For long moments we stayed in that position, my arms loosely holding him, his hands playing in my hair.

“As angry as I was, and as badly as I wanted to keep us together, I think I understand what your grandmother was trying to tell me. I didn’t want to hear it, thought I could give you everything you needed, but what you needed was time. Time to heal without me there, a constant reminder of what might have been with the baby, and time to come into your own.”

“And what about you?”

He laid his head against the top of my hair and I felt him smile. “I needed time too. You’re not the only one who’s grown.”

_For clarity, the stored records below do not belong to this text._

Lemma C8_listening_socket_never_replaced_witness :
  outcome (run os_ok [conn_hi]) = Ret (server_after_hi, initial_heap os_ok) /\
  get_socket (ts_base server_after_hi) = new_ret os_ok /\
  initial_heap os_ok = {[ new_ret os_ok := server_object os_ok ]}.
Proof.
  split; [exact run_hi|].
  destruct C8_listening_socket_never_replaced as (Hrun & _).
  destruct (Hrun os_ok [conn_hi] (trace (run os_ok [conn_hi])) server_after_hi
                 (initial_heap os_ok)) as (Hp & Hh & _).
  - rewrite (surjective_run (run os_ok [conn_hi])) at 1. rewrite run_hi. reflexivity.
  - split; [exact Hp | exact Hh].
Defined.

(** ** The accept stage after a successful [accept] *)

Lemma hex_events_no_read n buf : Forall no_read_no_option (hex_events n buf).
Proof.
  unfold hex_events. repeat (apply Forall_cons; split; [split; reflexivity|]).
  apply Forall_app. split; [|repeat constructor].
  apply Forall_forall. intros e He.
  apply list_elem_of_In, in_map_iff in He as (b & <- & _). split; reflexivity.
Qed.

Lemma acceptor_after_accept c this h ls :
  h !! get_socket (ts_base this) = Some ls ->
  0 <= accept_ret c ->
  exists rest,
    trace (acceptor c this h) = accept_events ls c ++ read_events c (buffer this) ++ rest /\
    Forall no_read_no_option rest.
Proof.
  intros Hls Hfd. rewrite (acceptor_eq _ _ _ _ Hls). cbv zeta.
  rewrite (proj2 (Z.ltb_ge _ _) Hfd).
  destruct (recv_count c 30000 <? 0); [|destruct (recv_count c 30000 =? 0);
    [|destruct (recv_count c 30000 <? _)]];
    cbn [trace fst]; rewrite <- app_assoc; eexists; (split; [reflexivity|]).
  - repeat constructor.
  - repeat constructor.
  - apply hex_events_no_read.
  - repeat constructor.
Qed.

Lemma acceptor_starts c this h ls :
  h !! get_socket (ts_base this) = Some ls ->
  exists rest, trace (acceptor c this h) = accept_events ls c ++ rest.
Proof.
  intros Hls. destruct (Z.lt_ge_cases (accept_ret c) 0) as [Hneg|Hpos].
  - rewrite (acceptor_eq _ _ _ _ Hls). cbv zeta. rewrite (proj2 (Z.ltb_lt _ _) Hneg).
    eexists. reflexivity.
  - destruct (acceptor_after_accept c this h ls Hls Hpos) as (rest & -> & _).
    eexists. reflexivity.
Qed.

(** C7.  Start-up calls [socket(AF_INET, SOCK_STREAM, 0)], binds the
    descriptor to family [AF_INET], port [htons(3000)] and address
    [htonl(INADDR_ANY)], and listens with backlog 10.  In memory the port
    is the two bytes 0x0B 0xB8, most significant first, on either kind of
    host.  After every successful [accept], in any state a run can reach,
    the accept stage sets [SO_RCVTIMEO] at level [SOL_SOCKET] to 5 seconds
    and 0 microseconds on the new descriptor, then issues one [recv] on it
    for 30000 bytes, the size of the buffer, which yields at most 30000;
    what follows in that stage has no further read and sets no option. *)
Theorem C7_server_parameters os :
  setup_passes os = true ->
  trace (run os []) =
  [EvSocket AF_INET SOCK_STREAM 0 (socket_ret os);
   EvBind (socket_ret os)
          (mk_sockaddr_in AF_INET (htons (host os) 3000) (htonl (host os) INADDR_ANY)
                          (sin_zero (address (bs_base (ls_base (raw_storage os))))))
          (bind_ret os);
   EvListen (socket_ret os) 10 (listen_ret os)] /\
  mem_u16 (host os) (htons (host os) 3000) = [11; 184] /\
  mem_u32 (host os) (htonl (host os) INADDR_ANY) = [0; 0; 0; 0] /\
  BUFFER_SIZE = 30000 /\
  (forall conns t this h c,
      run os conns = (t, Ret (this, h)) ->
      0 <= accept_ret c ->
      exists ls rest,
        h !! get_socket (ts_base this) = Some ls /\
        sock (bs_base (ls_base ls)) = socket_ret os /\
        trace (acceptor c this h) =
        [EvCout [OStr "Attempting to accept connection..."; OEndl];
         EvAccept (socket_ret os) (address (bs_base (ls_base ls))) (accept_ret c);
         EvCout [OStr "Connection accepted on socket: "; OInt (accept_ret c); OEndl];
         EvSetsockopt (accept_ret c) SOL_SOCKET SO_RCVTIMEO (mk_timeval 5 0);
         EvCout [OStr "Reading from socket..."; OEndl];
         EvRecv (accept_ret c) (replicate (Z.to_nat BUFFER_SIZE) x00) 30000 0
                (recv_count c 30000)]
        ++ rest /\
        recv_count c 30000 <= 30000 /\
        Forall no_read_no_option rest).
Proof.
  intros Hp. split; [|split; [|split; [|split]]].
  - rewrite (run_ok _ _ Hp). cbn [launch]. reflexivity.
  - destruct (host os); vm_compute; reflexivity.
  - destruct (host os); vm_compute; reflexivity.
  - reflexivity.
  - intros conns t this h c Hrun Hfd.
    destruct (run_Ret _ _ _ _ _ Hrun) as (_ & Hwf & Hh & Hb & _).
    assert (Hls : h !! get_socket (ts_base this) = Some (server_object os)).
    { rewrite Hh, Hb. apply lookup_singleton_eq. }
    destruct (acceptor_after_accept c this h _ Hls Hfd) as (rest & Ht & Hrest).
    exists (server_object os), rest. split; [exact Hls|]. split; [reflexivity|].
    split; [|split; [|exact Hrest]].
    + rewrite Ht. unfold read_events. destruct Hwf as (Hlen & _).
      rewrite (memset_zeros _ Hlen). reflexivity.
    + pose proof (recv_count_bound c 30000 ltac:(lia)). lia.
Qed.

“Yeah, I noticed,” I quipped, feeling his thick, hard shaft nestled firmly beneath my bottom.

“You always were a smart ass.”

He laughed, and I giggled along with him, breaking up some of the tension.

When our laughter subsided Mack spoke.

“I left town, knew I had to or I wouldn’t be able to resist saying to hell with it, and forcing you to come back around.”

“That wouldn’t have been so bad,” I murmured.

“No, it wouldn’t have,” he agreed huskily, before continuing. “I finished school and went on to graduate school for a degree in computer engineering. I started a small computer company and recently sold it.”

“I always knew you would be successful,” I said and meant it. “Why did you sell? Wasn’t it doing as well as you wanted?”